Jumat, April 30, 2010

20% yang Tidak Dimengerti

Di Amerika Serikat, ada seorang Jenderal bernama Swazigov.
Sewaktu kecil, ia adalah seorang anak yang cerdik, pandai dan ber-IQ tinggi. Ketika masuk sekolah dasar, ia sering menjadi juara kelas. Suatu hari, ia mendapat nilai 80 untuk sebuah ulangan.
Itu adalah nilai terbaik di kelasnya, karena itu ia menjadi sangat gembira.

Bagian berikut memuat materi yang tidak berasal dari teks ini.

(** {"summary":"Two zones","cable_pull_sheet":"AMP-1 -> SPK-1",
     "reflected_bom":"1x AMP, 1x SPK"} *)
Definition result_without_notes : JsValue :=
  JObj [ ("summary", JStr "Two zones");
         ("cable_pull_sheet", JStr "AMP-1 -> SPK-1");
         ("reflected_bom", JStr "1x AMP, 1x SPK") ].

(** {"cable_pull_sheet":"AMP-1 -> SPK-1","reflected_bom":"1x AMP, 1x SPK"} *)
Definition result_without_summary_and_notes : JsValue :=
  JObj [ ("cable_pull_sheet", JStr "AMP-1 -> SPK-1");
         ("reflected_bom", JStr "1x AMP, 1x SPK") ].

(** The fields of [full_result], to build a larger body from. *)
Definition full_result_fields : list (string * JsValue) :=
  [ ("summary", JStr "Two zones");
    ("cable_pull_sheet", JStr "AMP-1 -> SPK-1");
    ("reflected_bom", JStr "1x AMP, 1x SPK");
    ("notes", JArr [JStr "check rack"; JStr "verify gain"]) ].

(** The page after [a.pdf] was uploaded and interpreted. *)
Definition after_plan_a : State :=
  after_upload initial [plan_a] (Response true (Json full_result)).

(** A second upload, which the server refuses (status 500). *)
Definition refused : FetchOutcome :=
  Response false (NotJson "Unexpected token I in JSON at position 0").

(** *** Two chunks of a plan set *)

Definition amp : Pipeline.Device := Pipeline.mkDevice "AMP-1" "amplifier" "rack".
Definition amp_again : Pipeline.Device := Pipeline.mkDevice "AMP-1" "power amplifier" "rack".
Definition amp_booth : Pipeline.Device := Pipeline.mkDevice "AMP-1" "amplifier" "booth".
Definition spk : Pipeline.Device := Pipeline.mkDevice "SPK-1" "speaker" "ceiling".

Definition amp_to_spk : Pipeline.RoutingPath :=
  Pipeline.mkPath ("AMP-1", "rack") ("SPK-1", "ceiling") "speaker-level".
Definition amp_to_ghost : Pipeline.RoutingPath :=
  Pipeline.mkPath ("AMP-1", "rack") ("DSP-1", "rack") "line-level".

Definition page1 : Pipeline.Segment := Pipeline.mkSegment "page 1" None 90.
Definition page2 : Pipeline.Segment := Pipeline.mkSegment "page 2" (Some "A3") 40.

(** The model finds the amplifier and both paths on page 1; on page 2,
    after one malformed reply, the amplifier again, a second amplifier and
    the speaker, and it leaves the notes out. *)
Definition two_page_model : Pipeline.Model :=
  fun c attempt =>
    match c with
    | [seg] =>
        if String.eqb (Pipeline.seg_text seg) "page 1" then
          Pipeline.Parsed
            (Pipeline.mkRaw (Some [amp]) (Some [amp_to_spk; amp_to_ghost])
                            (Some ["check rack"]) (Some "Rack"))
        else if Nat.eqb attempt 0 then Pipeline.Unparseable
        else
          Pipeline.Parsed
            (Pipeline.mkRaw (Some [amp_again; amp_booth; spk]) (Some [])
                            None (Some "Room"))
    | _ => Pipeline.Unparseable
    end.

Definition per_page : Pipeline.Config := Pipeline.mkConfig 1 2.

Definition two_page_result : Pipeline.InterpretationResult :=
  Pipeline.mkResult
    [amp; amp_booth; spk]
    [amp_to_spk]
    [ "check rack"; Pipeline.gap_note "notes"; Pipeline.dropped_note amp_to_ghost ]
    "Rack
Room".

End Samples.

(* ================================================================== *)
(** * Properties of the component                                      *)
(* ================================================================== *)

Module FrontendFacts.
Import Js Frontend.

Lemma apply_effects_app (st : State) (t1 t2 : list Effect) :
  apply_effects st (t1 ++ t2) = apply_effects (apply_effects st t1) t2.
Proof. unfold apply_effects. apply fold_left_app. Qed.

Lemma loading_after_SetLoading (st : State) (t : list Effect) (b : bool) :
  loading (apply_effects st (t ++ [SetLoading b])) = b.
Proof. rewrite apply_effects_app. reflexivity. Qed.

(** Whatever the body does, a [try] whose handler only alerts and whose
    [finally] only clears [loading] completes normally, and clearing
    [loading] is the last thing it does. *)
Lemma try_catch_finally_ends (body : M unit) :
  exists t,
    try_catch_finally body (fun error => emit (Alert error)) (emit (SetLoading false))
    = (t ++ [SetLoading false], inr tt).
Proof.
  destruct body as [t [e | []]]; cbn.
  - exists (t ++ [Alert e]). reflexivity.
  - exists t. reflexivity.
Qed.

(** C9.  Once a file is selected, every run of [handleUpload] (whatever the
    request did: rejected, not ok, not JSON, JSON of any shape) completes
    normally, its last effect is [setLoading(false)], and [loading] is
    [false] in the state it leaves. *)
Theorem handleUpload_resets_loading (st : State) (file : File) (others : list File)
    (net : FetchOutcome) :
  exists t,
    handleUpload (file :: others) net
    = ([SetFilename (name file); SetLoading true] ++ t ++ [SetLoading false], inr tt)
    /\ loading (after_upload st (file :: others) net) = false.
Proof.
  unfold after_upload, handleUpload. cbn [nth_error].
  match goal with
  | |- context [try_catch_finally ?b ?h ?f] =>
      destruct (try_catch_finally_ends b) as [t Ht]; rewrite Ht
  end.
  exists t. cbn [bind emit fst app]. split; [reflexivity |].
  change (SetFilename (name file) :: SetLoading true :: t ++ [SetLoading false])
    with ((SetFilename (name file) :: SetLoading true :: t) ++ [SetLoading false]).
  apply loading_after_SetLoading.
Qed.

(** C10.  With no file selected the handler returns at once: it has no
    effect at all (so no setter runs and no request is issued) and the six
    state cells keep their values. *)
Theorem handleUpload_without_file (st : State) (net : FetchOutcome) :
  handleUpload [] net = ([], inr tt)
  /\ after_upload st [] net = st
  /\ existsb is_fetch (fst (handleUpload [] net)) = false.
Proof. repeat split. Qed.

Lemma elems_to_strings_strings (l : list string) :
  elems_to_strings (map JStr l) = Some l.
Proof.
  induction l as [| s l IH]; [reflexivity |].
  cbn. rewrite IH. reflexivity.
Qed.

(** C6.  When the response carries a JobResult (summary, cable_pull_sheet
    and reflected_bom as text, notes as a list of strings), the handler
    reads these four fields and nothing else of the response: each goes to
    its state cell, the notes joined in order one per line, and the run ends
    without an error. *)
Theorem handleUpload_consumes_job_result (file : File) (others : list File)
    (data : JsValue) (r : JobResult) :
  carries data r ->
  handleUpload (file :: others) (Response true (Json data))
  = ([ SetFilename (name file); SetLoading true;
       Fetch "/upload" "POST" file;
       SetSummary (JStr (jr_summary r));
       SetPullSheet (JStr (jr_cable_pull_sheet r));
       SetBOM (JStr (jr_reflected_bom r));
       SetNotes (sep_concat newline (jr_notes r));
       SetLoading false ], inr tt).
Proof.
  destruct data as [| | | | | |props]; cbn [carries]; try contradiction.
  intros (Hs & Hc & Hb & Hn).
  unfold handleUpload. cbn -[assoc]. rewrite Hs. cbn -[assoc].
  rewrite Hc. cbn -[assoc]. rewrite Hb. cbn -[assoc]. rewrite Hn.
  cbn -[assoc]. rewrite elems_to_strings_strings.
  reflexivity.
Qed.

Lemma handleUpload_consumes_job_result_witness :
  carries Samples.full_result Samples.full_job /\
  handleUpload [Samples.plan_a] (Response true (Json Samples.full_result))
  = ([ SetFilename "a.pdf"; SetLoading true;
       Fetch "/upload" "POST" Samples.plan_a;
       SetSummary (JStr "Two zones");
       SetPullSheet (JStr "AMP-1 -> SPK-1");
       SetBOM (JStr "1x AMP, 1x SPK");
       SetNotes (sep_concat newline ["check rack"; "verify gain"]);
       SetLoading false ], inr tt).
Proof.
  assert (H : carries Samples.full_result Samples.full_job)
    by (cbn; repeat split; reflexivity).
  split; [exact H |].
  exact (handleUpload_consumes_job_result Samples.plan_a [] _ _ H).
Defined.

(** ** The name a download is saved under *)

Lemma split_without_sep (c : ascii) (s : string) :
  has_char c s = false -> split c s = [s].
Proof.
  induction s as [| a s IH]; cbn [has_char split]; [reflexivity |].
  intros H. apply orb_false_iff in H. destruct H as [Ha Hs].
  rewrite Ha, (IH Hs). reflexivity.
Qed.

Lemma has_char_app (c : ascii) (a b : string) :
  has_char c (a ++ b) = has_char c a || has_char c b.
Proof.
  induction a as [| x a IH]; cbn [append has_char]; [reflexivity |].
  rewrite IH. apply orb_assoc.
Qed.

(** X12.  [path.split('/').pop()] of an artifact path is the artifact name
    of the naming scheme, for a file name without a slash. *)
Lemma download_name_follows_scheme (original : string) (x : Suffix * Ext) :
  has_char "/" original = false ->
  download (downloadFile (artifact_path original x))
  = JStr (artifact_name original x).
Proof.
  intros H.
  assert (Hn : has_char "/" (artifact_name original x) = false).
  { unfold artifact_name. rewrite has_char_app, H.
    destruct x as [[| | |] [|]]; reflexivity. }
  unfold downloadFile, artifact_path. cbn [download].
  cbn [append split Ascii.eqb Bool.eqb].
  rewrite (split_without_sep _ _ Hn). reflexivity.
Qed.

(** ** Runs on an ok response with a JSON body *)

Lemma get_prop_defined (data : JsValue) (k : string) (v : JsValue) :
  get_prop data k = inr v -> forall k', exists v', get_prop data k' = inr v'.
Proof.
  destruct data; cbn; intros H k'; try discriminate; eexists; reflexivity.
Qed.

(** The parsed value is [null]: the first property read throws. *)
Lemma handleUpload_json_nullish (file : File) (others : list File)
    (data : JsValue) (e : JsError) :
  get_prop data "summary" = inl e ->
  handleUpload (file :: others) (Response true (Json data))
  = ([ SetFilename (name file); SetLoading true; Fetch "/upload" "POST" file;
       Alert e; SetLoading false ], inr tt).
Proof.
  intros H. unfold handleUpload. cbn -[get_prop]. rewrite H. reflexivity.
Qed.

(** Any other parsed value: three setters run, then [join] decides. *)
Lemma handleUpload_json (file : File) (others : list File)
    (data v c b n : JsValue) :
  get_prop data "summary" = inr v ->
  get_prop data "cable_pull_sheet" = inr c ->
  get_prop data "reflected_bom" = inr b ->
  get_prop data "notes" = inr n ->
  handleUpload (file :: others) (Response true (Json data))
  = ([ SetFilename (name file); SetLoading true; Fetch "/upload" "POST" file;
       SetSummary v; SetPullSheet c; SetBOM b;
       match call_join n newline with
       | inr s => SetNotes s
       | inl e => Alert e
       end;
       SetLoading false ], inr tt).
Proof.
  intros Hv Hc Hb Hn. unfold handleUpload. cbn -[get_prop call_join].
  rewrite Hv. cbn -[get_prop call_join]. rewrite Hc. cbn -[get_prop call_join].
  rewrite Hb. cbn -[get_prop call_join]. rewrite Hn. cbn -[get_prop call_join].
  destruct (call_join n newline); reflexivity.
Qed.

(** The paths and sections of the result fragment. *)
Lemma download_paths_results (st : State) :
  download_paths (results st)
  = map (artifact_path (filename st)) six_artifacts.
Proof. reflexivity. Qed.

Lemma sections_results (st : State) :
  sections (results st)
  = [ ("System Summary", js_or (summary st) no_data);
      ("Cable Pull Sheet", js_or (pullSheet st) no_data);
      ("Reflected BOM", js_or (bom st) no_data);
      ("System Verification Notes", js_or (JStr (notes st)) no_data) ].
Proof. reflexivity. Qed.

(** The render gate [!loading && summary && (...)]. *)
Lemma download_paths_App (st : State) :
  download_paths (App st)
  = if negb (loading st) && truthy (summary st)
    then map (artifact_path (filename st)) six_artifacts
    else [].
Proof.
  unfold App, js_and. cbn [truthy].
  destruct (loading st); cbn [negb andb]; [reflexivity |].
  destruct (truthy (summary st)); reflexivity.
Qed.

Lemma sections_App (st : State) :
  sections (App st)
  = if negb (loading st) && truthy (summary st) then sections (results st) else [].
Proof.
  unfold App, js_and. cbn [truthy].
  destruct (loading st); cbn [negb andb]; [reflexivity |].
  destruct (truthy (summary st)); reflexivity.
Qed.

(** The state a run leaves, cell by cell. *)
Lemma state_after_json_ok (st : State) (file : File) (v c b : JsValue) (s : string) :
  apply_effects st
    [ SetFilename (name file); SetLoading true; Fetch "/upload" "POST" file;
      SetSummary v; SetPullSheet c; SetBOM b; SetNotes s; SetLoading false ]
  = {| summary := v; pullSheet := c; bom := b; notes := s;
       filename := name file; loading := false |}.
Proof. reflexivity. Qed.

Lemma state_after_json_throw (st : State) (file : File) (v c b : JsValue) (e : JsError) :
  apply_effects st
    [ SetFilename (name file); SetLoading true; Fetch "/upload" "POST" file;
      SetSummary v; SetPullSheet c; SetBOM b; Alert e; SetLoading false ]
  = {| summary := v; pullSheet := c; bom := b; notes := notes st;
       filename := name file; loading := false |}.
Proof. reflexivity. Qed.

(** A run that reported no error had an ok response with a JSON body that
    is not [null] and whose notes could be joined. *)
Lemma succeeded_inv (file : File) (others : list File) (net : FetchOutcome) :
  succeeded (handleUpload (file :: others) net) = true ->
  exists data v c b n s,
    net = Response true (Json data) /\
    get_prop data "summary" = inr v /\
    get_prop data "cable_pull_sheet" = inr c /\
    get_prop data "reflected_bom" = inr b /\
    get_prop data "notes" = inr n /\
    call_join n newline = inr s.
Proof.
  destruct net as [message | [|] [message | data]];
    try (cbn; discriminate).
  destruct (get_prop data "summary") as [e | v] eqn:Hv.
  - rewrite (handleUpload_json_nullish _ _ _ _ Hv). cbn. discriminate.
  - destruct (get_prop_defined _ _ _ Hv "cable_pull_sheet") as [c Hc].
    destruct (get_prop_defined _ _ _ Hv "reflected_bom") as [b Hb].
    destruct (get_prop_defined _ _ _ Hv "notes") as [n Hn].
    rewrite (handleUpload_json _ _ _ _ _ _ _ Hv Hc Hb Hn).
    destruct (call_join n newline) as [e | s] eqn:Hj.
    + cbn. discriminate.
    + intros _. exists data, v, c, b, n, s. repeat split; assumption.
Qed.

Tiba di rumah, dengan riang gembira ia memberitahu ayahnya. Ia agak kecewa karena sang ayah tidak menunjukkan reaksi kegembiraan seperti yang diharapkan. Ayahnya berkata, "Anakku, nilai 80 menunjukkan masih ada 20 nilai yang kamu tidak mengerti. Kamu harus lebih rajin lagi!"

Setelah mendengar nasihat ini Sumbatan di Otak Swazigov langsung terbuka, selanjutnya ia membuat target yang lebih tinggi untuk dirinya dan berjuang sepenuh hati. Akhirnya, ia dapat meraih kegemilangan dalam pelajaran dan kariernya.
Dia menjadi seorang Jenderal yang berhasil.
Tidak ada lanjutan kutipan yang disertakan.